Member of Parliament for Adamawa East
- In office December 1959 – January 1966
- Preceded by: position established
- Succeeded by: position abolished

Personal details
- Born: 1925 Ribadu, Adamawa Province, Colonial Nigeria
- Died: 2003 (aged 77–78)
- Party: National Party of Nigeria
- Other political affiliations: Northern People's Congress
- Children: Nuhu Ribadu
- Occupation: teacher, politician

= Ahmadu Ribadu =

Nigerian politician and diplomat (1925–2003)

Ahmadu Ribadu (1925 – May 2003) was a Nigerian politician and diplomat. During the Nigerian First Republic, he represented Adamawa East constituency in the Federal Parliament from 1959 to 1966 and held the position of Minister of State in the Federal Ministry of Economic Development. He is the father of politician Nuhu Ribadu.
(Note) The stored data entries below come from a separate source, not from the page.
(* ===== verification/ScheduleInv.v ===== *)
(** * A scheduling step keeps its limits

    [schedule] returns from every state in order: its assertions hold, no
    lookup fails, and its loops end.  The running loop keeps [step_inv]: what
    has been scheduled so far runs, has blocks for its tokens and is accounted
    for in the token budget. *)

From S2P Require Import Prelude MathUtils Request BlockHash KVMetrics FreeQueue BlockPool.
From S2P Require Import SingleTypeManager ManagerInv Coordinator HybridHit CacheStats KVCacheManager.
From S2P Require Import KVReachable KVContract EncoderCache Heapq RequestQueue SchedUtils.
From S2P Require Import PyDict SchedState Scheduler Schedule SchedInv.

Local Open Scope Z_scope.

(** ** Facts: sums over dictionaries *)

Lemma sum_values_app d1 d2 : sum_values (d1 ++ d2) = sum_values d1 + sum_values d2.
Proof. unfold sum_values. induction d1 as [|x d1 IH]; cbn; [done|]. rewrite IH. lia. Qed.

Lemma sum_values_set d id n : dict_get id d = None → sum_values (dict_set id n d) = sum_values d + n.
Proof. intros H. rewrite dict_set_new, sum_values_app by done. cbn. lia. Qed.

Lemma sum_values_del d id n : dict_get id d = Some n → sum_values (dict_del id d) = sum_values d - n.
Proof. intros (d1 & d2 & -> & ->)%dict_del_split. rewrite !sum_values_app. cbn. unfold sum_values. lia. Qed.

Lemma sum_values_nonneg d : (∀ id n, (id, n) ∈ d → 0 ≤ n) → 0 ≤ sum_values d.
Proof.
  induction d as [|[id n] d IH]; intros H; cbn; [done|].
  pose proof (H id n ltac:(by left)). assert (0 ≤ sum_values d) by (apply IH; intros; eapply H; by right).
  unfold sum_values in *. lia.
Qed.

(** ** Aligned splits *)

Lemma floor_multiple n b : 0 ≤ n → 0 < b → 0 ≤ n / b * b ≤ n.
Proof. intros. pose proof (Z.mul_div_le n b). pose proof (Z.div_pos n b). nia. Qed.

Lemma split_bounds cfg r n local external uncached :
  0 ≤ n → 0 < cache_config_block_size cfg →
  0 ≤ _mamba_block_aligned_split cfg r n local external uncached ≤ n.
Proof.
  intros Hn Hb. unfold _mamba_block_aligned_split. set (c := num_computed_tokens r + local + external).
  destruct (c <? _); [|lia].
  set (last := if sched_use_eagle cfg then _ else _).
  set (n1 := if c + n <? last then _ else _).
  assert (0 ≤ n1 ≤ n) as H1.
  { unfold n1. pose proof (floor_multiple n _ Hn Hb). destruct (c + n <? last); [done|].
    destruct (c <? last) eqn:E1, (last <? c + n) eqn:E2; cbn; zbool; lia. }
  destruct (_ >=? _) eqn:E1, (n1 >? uncached) eqn:E2; cbn [andb]; zbool; try lia.
  pose proof (floor_multiple uncached _ ltac:(lia) Hb). lia.
Qed.

(** ** Configurations and states in scope *)

Record plain_config (cfg : SchedulerConfig) : Prop := {
  pc_defer : defer_block_free cfg = false;
  pc_lora : max_loras cfg = None;
  pc_spec : num_spec_tokens cfg = 0;
  pc_dynamic : dynamic_sd_lookup cfg = None;
  pc_lookahead : 0 ≤ num_lookahead_tokens cfg;
  pc_sampled : 0 ≤ num_sampled_tokens_per_step cfg ≤ 1;
  pc_budget : 0 ≤ max_num_scheduled_tokens cfg;
  pc_block : 0 < cache_config_block_size cfg;
}.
Ribadu began his career as a teacher in 1943 at Yola Junior Primary School. He spent the next decade teaching and by 1958, he was appointed Schools Manager for the Adamawa Native Authority. He was elected into the Federal House of Representatives in 1959 under the Northern People's Congress (NPC), representing Adamawa East Federal Constituency. In 1965, following the death of Mahmud Ribadu, his close associate and fellow NPC member, Prime Minister Tafawa Balewa shuffled his cabinet and appointed Ribadu Federal Minister of State for Economic Development. He held the position until January 1966, when the First Republic was brought to an end by a military coup.

During the military administration of Brigadier Mohammed Jega, Ribadu was appointed commissioner for finance and economic planning in the newly established Gongola State (1976–1979). In 1979, he unsuccessfully ran for governor of Gongola State under the National Party of Nigeria (NPN), losing to Abubakar Barde of the Great Nigeria People's Party (GNPP). Following the 1983 coup, he served as Nigeria’s ambassador to Niger and Burkina Faso under General Muhammadu Buhari's military government (1984–1985).

Ribadu held the traditional title of Dan Galadima of Adamawa and was a permanent member of the Adamawa Emirate Council.